According to the Centers for Disease Control (CDC), more than one million people in the United States are currently infected with the HIV virus that leads to AIDS. Twenty-one percent of those people are unaware of their infection.
The annual number of new HIV infections has remained relatively stable for some time, with an estimated 56,300 Americans contracting HIV each year.
Approximately 18,000 people with AIDS die each year in the United States. Through 2007, the AIDS death toll nationwide exceeded 576,000 people since the epidemic had begun. Gay, bisexual, and other men who have sex with men represent the majority of persons who have died.
Following is an overview of the HIV infection rates of various risk groups:
1) Gay, Bisexual, and other Men who have Sex with Men (MSM):
MSM account for more than half (53%) of all new HIV infections in the U.S. each year, as well as nearly half (48%) of people living with HIV. While the CDC estimates that MSM comprise just 4% of the U.S. male population aged 13 and older, the rate of new HIV diagnoses among MSM nationwide is more than 44 times that of other men, and more than 40 times that of women.

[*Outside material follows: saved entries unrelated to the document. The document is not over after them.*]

Lemma wp_takeRoute obj desired existing m w :
  httpRouteManagedByTrigger desired obj = true → exposed obj desired m (routes W w) →
  rv_routes (routes W w) !! rt_key desired = Some existing →
  wp (takeRoute obj desired existing) (λ x w', exposed obj desired m (routes W w')
    ∧ ∀ r, x = inr r → routeUp desired (routes W w')) w.
Proof.
  intros Hd He Hr. unfold takeRoute. destruct (httpRouteManagedByTrigger existing obj) eqn:Em; cbn [negb]; [|by apply wp_fail].
  apply wp_bind, wp_try. unfold wp at 1. destruct (patchRoute _ _ _ w) as [w1 y] eqn:E. cbn [fst snd].
  pose proof (route_key _ _ _ Hr) as Hkey.
  destruct (route_patch _ _ _ _ _ _ E) as [(Hv & e & ->)|(r & r' & Hr0 & Hk & Hnew & Hv)].
  { apply wp_fail. by rewrite Hv. }
  rewrite Hkey, Hr in Hr0. injection Hr0 as <-. destruct (Hnew eq_refl) as [Hl Hs]. rewrite Hkey in Hk.
  assert (exposed obj desired m (routes W w1)) as He1.
  { rewrite Hv. split; cbn.
    - apply He.
    - intros k Hne. rewrite Hk, lookup_insert_ne by done. by apply (ex_others _ _ _ _ He).
    - intros r Hrm Hu. pose proof (ex_mine _ _ _ _ He r Hrm Hu) as Hm. rewrite Hm, Hrm in Hr. congruence. }
  destruct y as [e|stored]; [by apply wp_fail|]. apply wp_ret. split; [done|]. intros _ _. rewrite Hv. exists r'. cbn.
  rewrite Hk, lookup_insert_eq. split_and!; [done|by rewrite Hs|]. intros a v Ha. rewrite Hl. cbn.
  by apply lookup_union_Some_l.
Qed.
Lemma wp_ensureHTTPRoute obj desired w :
  httpRouteManagedByTrigger desired obj = true →
  wp (ensureHTTPRoute obj desired) (λ x w', exposed obj desired (routes W w) (routes W w')
    ∧ ∀ r, x = inr r → routeUp desired (routes W w')) w.
Proof.
  intros Hd. assert (exposed obj desired (routes W w) (routes W w)) as Hrefl by by split.
  unfold ensureHTTPRoute. apply wp_bind, wp_try, wp_read.
  destruct (getRoute _ _ w) as [e|existing] eqn:Eg; [|apply wp_takeRoute; [done|done|by apply route_get in Eg]].
  destruct (IsNotFound e); [|case_match; by apply wp_fail]. apply wp_bind, wp_try. unfold wp at 1.
  destruct (createRoute desired w) as [w1 y] eqn:E. cbn [fst snd].
  assert (exposed obj desired (routes W w) (routes W w1) ∧ ∀ r, y = inr r → routeUp desired (routes W w1)) as [He Hup].
  { destruct (route_create _ _ _ _ E) as [(Hv & e' & ->)|(r' & Hn & Hk & Hl & Hs & Hv)]; rewrite Hv; [by split|]. split; [split; cbn|].
    - done.
    - intros k Hne. by rewrite Hk, lookup_insert_ne.
    - intros r Hr. congruence.
    - intros _ _. exists r'. cbn. rewrite Hk, lookup_insert_eq. split_and!; [done|done|]. by rewrite Hl. }
  destruct y as [e'|stored]; [|apply wp_ret; split; [done|]; intros r [= <-]; by eapply Hup].
  destruct (IsAlreadyExists e'); [|by apply wp_fail]. apply wp_bind, wp_read.
  destruct (getRoute _ _ w1) as [e2|existing] eqn:Eg1; [done|]. apply wp_takeRoute; [done|done|by apply route_get in Eg1].
Qed.

(** ** The routes of a trigger *)

Definition routeOf (obj : AgentExternalTrigger) (path rns : string) (k : key) (r : HTTPRoute) : Prop :=
  k = (rns, agentExternalTriggerHTTPRouteName obj) ∧ hr_Hostnames (rt_Spec r) ≠ []
  ∧ Forall (λ h, forallb hostChar (bytes h) = true ∧ h ≠ "") (hr_Hostnames (rt_Spec r))
  ∧ ∃ backends, hr_Rules (rt_Spec r) = [mkHTTPRouteRule [mkHTTPPathMatch PathMatchExact (TrimSpace path)] backends].
Definition configured (rns : string) : Prop :=
  Validate (rset_HTTPRoute settings) = None ∧ httpRouteNamespace settings = inr rns.

(** The effect on routes: those of others are as they were, and what is new is the
    route of the trigger. *)
Record confined (obj : AgentExternalTrigger) (m m' : RouteView) : Prop := mkConfined {
  cn_triggers k : k ≠ aet_key obj → rv_triggers m' !! k = rv_triggers m !! k;
  cn_others (k : key) r : rv_routes m !! k = Some r → httpRouteManagedByTrigger r obj = false → rv_routes m' !! k = Some r;
  cn_new (k : key) r' : rv_routes m !! k = None → rv_routes m' !! k = Some r' → ∃ rns, configured rns ∧ k = (rns, agentExternalTriggerHTTPRouteName obj) }.

Lemma withdrawn_confined obj m m' : withdrawn obj m m' → confined obj m m'.
Proof. intros Hw. split; [by rewrite (wd_triggers _ _ _ Hw)|apply Hw|]. intros k r' Hn Hr'. destruct (wd_left _ _ _ Hw k r' Hr') as (r & Hr & _). by rewrite Hn in Hr. Qed.
Lemma exposed_confined obj desired m m1 m' rns :
  rt_key desired = (rns, agentExternalTriggerHTTPRouteName obj) → configured rns →
  exposed obj desired m m1 → withdrawn obj m1 m' → confined obj m m'.
Proof.
  intros Hk Hc He Hw. split.
  - by rewrite (wd_triggers _ _ _ Hw), (ex_triggers _ _ _ _ He).
  - intros k r Hr Hu. apply (wd_others _ _ _ Hw k r); [|done]. destruct (decide (k = rt_key desired)) as [->|Hne].
    + by rewrite (ex_mine _ _ _ _ He r Hr Hu).
    + by rewrite (ex_others _ _ _ _ He).
  - intros k r' Hn Hr'. exists rns. split; [done|]. destruct (wd_left _ _ _ Hw k r' Hr') as (r & Hr & _).
    destruct (decide (k = rt_key desired)) as [->|Hne]; [done|]. rewrite (ex_others _ _ _ _ He k Hne) in Hr. by rewrite Hn in Hr.
Qed.
Lemma namespace_trimmed rns : httpRouteNamespace settings = inr rns → TrimSpace rns = rns ∧ rns ≠ "".
Proof.
  unfold httpRouteNamespace. case_bool_decide as Hr; [done|]. intros [= <-]. split; [|done].
  unfold resolvedRouteNamespace, controllerPodNamespace. repeat case_match; try done; apply TrimSpace_idem.
Qed.
(** C31: the counters are those of the open connections: no subject is left behind when it
    has none, neither limit is exceeded, and a connection is refused exactly when one
    of them is reached. *)
Theorem limiter_exact max maxPerSubject open l :
  0 ≤ max → 0 ≤ maxPerSubject → opened max maxPerSubject open l →
  lim_total l = Z.of_nat (length open) ∧ Z.of_nat (length open) ≤ max
  ∧ (∀ s, openOf s open ≤ maxPerSubject ∧ lim_bySubject l !! s = if openOf s open =? 0 then None else Some (openOf s open))
  ∧ ∀ s, acquire s l = None ↔ Z.of_nat (length open) = max ∨ openOf s open = maxPerSubject.
Proof.
  intros Hm Hs Ho. pose proof (opened_counted _ _ _ _ Hm Hs Ho) as Hc. split_and!; [apply Hc|apply Hc|apply Hc|]. intros s.
  unfold acquire. rewrite (counted_subject _ _ _ _ s Hc). destruct Hc as [-> -> -> E4 E5]. destruct (E5 s) as [E6 _].
  destruct (Z.leb_spec max (Z.of_nat (length open))), (Z.leb_spec maxPerSubject (openOf s open)); cbn [orb]; split; try done; lia.
Qed.

(** ** Writes *)

Section writes.
Context {V W : Type} `{SpecValues V, ApiClient V W, !ApiLaws V W, BodyDecoder, NameRules, MapRange, ClaimDecoder}.
Context (config : Config) (writable : bool).

Definition may (p : Principal) (permission namespace : string) : Prop := Allowed (cfg_Authorization config) p permission namespace = true.
Definition ownable (meta : ObjectMeta) : Prop := mg_Writable (evaluateCompositionManagement meta) = true.

(** Objects of the kind under a path may be written in a namespace. *)
Record editable (p : Principal) (namespace segment : string) (kind : compositionKind) : Prop := mkEditable {
  ed_kind : kind ∈ compositionKinds ∧ ck_PathSegment kind = segment;
  ed_may : may p PermissionCompositionWrite namespace;
  ed_on : cpc_WriteEnabled (cfg_Composition config) = true;
  ed_appendOnly : ck_AppendOnly kind = false;
  ed_triggers : segment = "agent-external-triggers" → cfg_ExternalTriggers config = true }.

(** What a request of a principal may do to the server; everything else stays. *)
Inductive writes (p : Principal) (m : Console V) : Route → Console V → Prop :=
  | writes_create namespace segment body kind doc v o :
      editable p namespace segment kind → readCompositionBody body = inr doc →
      cob_key o = (namespace, TrimSpace (cmd_Name (cdc_Metadata doc))) → TrimSpace (cmd_Name (cdc_Metadata doc)) ≠ "" →
      con_objects m !! (ck_Kind kind, cob_key o) = None → ownable (cob_ObjectMeta o) →
      decodeSpecIntoObject kind (mkObject zero_ObjectMeta (newSpec (ck_Kind kind)) (newSpec (ck_Kind kind))) (cdc_Spec doc) = inr v →
      cob_Spec o = admitSpec (W := W) (ck_Kind kind) (cob_Spec v) →
      writes p m (CreateObject namespace segment body) (putObject (ck_Kind kind) o m)
  | writes_update namespace segment name body kind doc old v o :
      editable p namespace segment kind → readCompositionBody body = inr doc →
      con_objects m !! (ck_Kind kind, (namespace, name)) = Some old → ownable (cob_ObjectMeta old) →
      meta_ResourceVersion (cob_ObjectMeta old) = cmd_ResourceVersion (cdc_Metadata doc) → cob_key o = (namespace, name) →
      meta_UID (cob_ObjectMeta o) = meta_UID (cob_ObjectMeta old) →
      meta_Labels (cob_ObjectMeta o) !! LabelManagedBy = Some ManagedByConsole →
      decodeSpecIntoObject kind old (cdc_Spec doc) = inr v → cob_Spec o = admitSpec (W := W) (ck_Kind kind) (cob_Spec v) →
      writes p m (UpdateObject namespace segment name body) (putObject (ck_Kind kind) o m)
  | writes_delete namespace segment name kind old :
      editable p namespace segment kind → con_objects m !! (ck_Kind kind, (namespace, name)) = Some old → ownable (cob_ObjectMeta old) →
      writes p m (DeleteObject namespace segment name) (m <| con_objects := delete (ck_Kind kind, (namespace, name)) (con_objects m) |>)
  | writes_deleting namespace segment name kind old o :
      editable p namespace segment kind → con_objects m !! (ck_Kind kind, (namespace, name)) = Some old → ownable (cob_ObjectMeta old) →
      sameMarks (cob_ObjectMeta old) (cob_ObjectMeta o) → cob_Spec o = cob_Spec old →
      writes p m (DeleteObject namespace segment name) (putObject (ck_Kind kind) o m)
  | writes_harness namespace name body harness old o :
      may p PermissionCompositionWrite namespace → cpc_WriteEnabled (cfg_Composition config) = true →
      cpc_ReadEnabled (cfg_Composition config) = true → readRunProfileHarnessPatchBody body = inr harness →
      (TrimSpace harness = "" ∨ is_Some (con_objects m !! ("AgentHarnessProfile", (namespace, TrimSpace harness)))) →
      con_objects m !! ("AgentRunProfile", (namespace, name)) = Some old → ownable (cob_ObjectMeta old) →
      sameMarks (cob_ObjectMeta old) (cob_ObjectMeta o) → meta_UID (cob_ObjectMeta o) = meta_UID (cob_ObjectMeta old) →
      cob_Spec o = admitSpec (W := W) "AgentRunProfile" (setHarness
        (if bool_decide (TrimSpace harness = "") then None else Some (mkNamespacedObjectReference (TrimSpace harness) "")) (cob_Spec old)) →
      writes p m (PatchHarness namespace name body) (putObject "AgentRunProfile" o m)
  | writes_control name body raw request launchPolicy reason expiresAt old c :
      ctc_WriteEnabled (cfg_Controls config) = true → readLimited controlMaxBodyBytes body = inr (Some raw) → decodeControl raw = inr request →
      controlChange request = inr (launchPolicy, reason, expiresAt) → con_controls m !! name = Some old →
      may p PermissionControlsWrite (controlApplication old) → free (ctl_ObjectMeta old) →
      meta_ResourceVersion (ctl_ObjectMeta old) = TrimSpace (cwr_ResourceVersion request) → ctl_Name c = name →
      ctl_Spec c = ctl_Spec (controlWritten request launchPolicy reason expiresAt old) → ctl_Status c = ctl_Status old →
      writes p m (UpdateControl name body) (putLaunchControl c m)
  | writes_run namespace body request generateName r r' :
      cfg_CreateEnabled config = true → may p PermissionRunsCreate namespace → readCreateRunBody body = inr request →
      buildAgentRunFromCreateRequest namespace request = inr (generateName, r) → con_runs m !! run_key r' = None →
      run_Namespace r' = namespace → run_Labels r' = {[ createdByLabel := consoleCreatedBy ]} →
      agentChainCanonicalRunSpec (run_Spec r') = agentChainCanonicalRunSpec (run_Spec r) →
      writes p m (CreateRun namespace body) (putConsoleRun r' m).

Each year, white MSM account for the largest number of new HIV infections of any group in the United States, followed closely by black MSM.
MSM is the only risk group in the U.S. in which new HIV infections have been increasing since the early 1990s.
2) Heterosexuals and Injection Drug Users:
Each year, individuals infected through heterosexual contact account for 31% of new HIV infections and 28% of people living with HIV.
Injection drug users represent 12% of new HIV infections and 19% of those living with HIV.
3) African Americans:
While blacks represent approximately 12% of the U.S. population, they account for almost half (46%) of people living with HIV in the United States, as well as nearly half (45%) of new infections each year. HIV infections among blacks overall have been roughly stable since the early 1990s.
At some point in their lives, approximately one in 16 black men will be diagnosed with HIV, as will one in 30 black women.
The rate of new HIV infections for black men is about six times as high as that of white men, nearly three times that of Hispanic/Latino men, and more than twice that of black women.
The HIV incidence rate for black women is nearly 15 times as high as that of white women, and nearly four times that of Hispanic/Latino women.
Hispanics/Latinos represent 15% of the U.S. population and account for an estimated 17% of people living with HIV and 17% of new infections each year. HIV infections among Hispanics/Latinos overall have been roughly stable since the early 1990s.
The rate of new HIV infections among Hispanic/Latino men is more than double that of white men, and the rate among Hispanic/Latino women is nearly four times that of white women.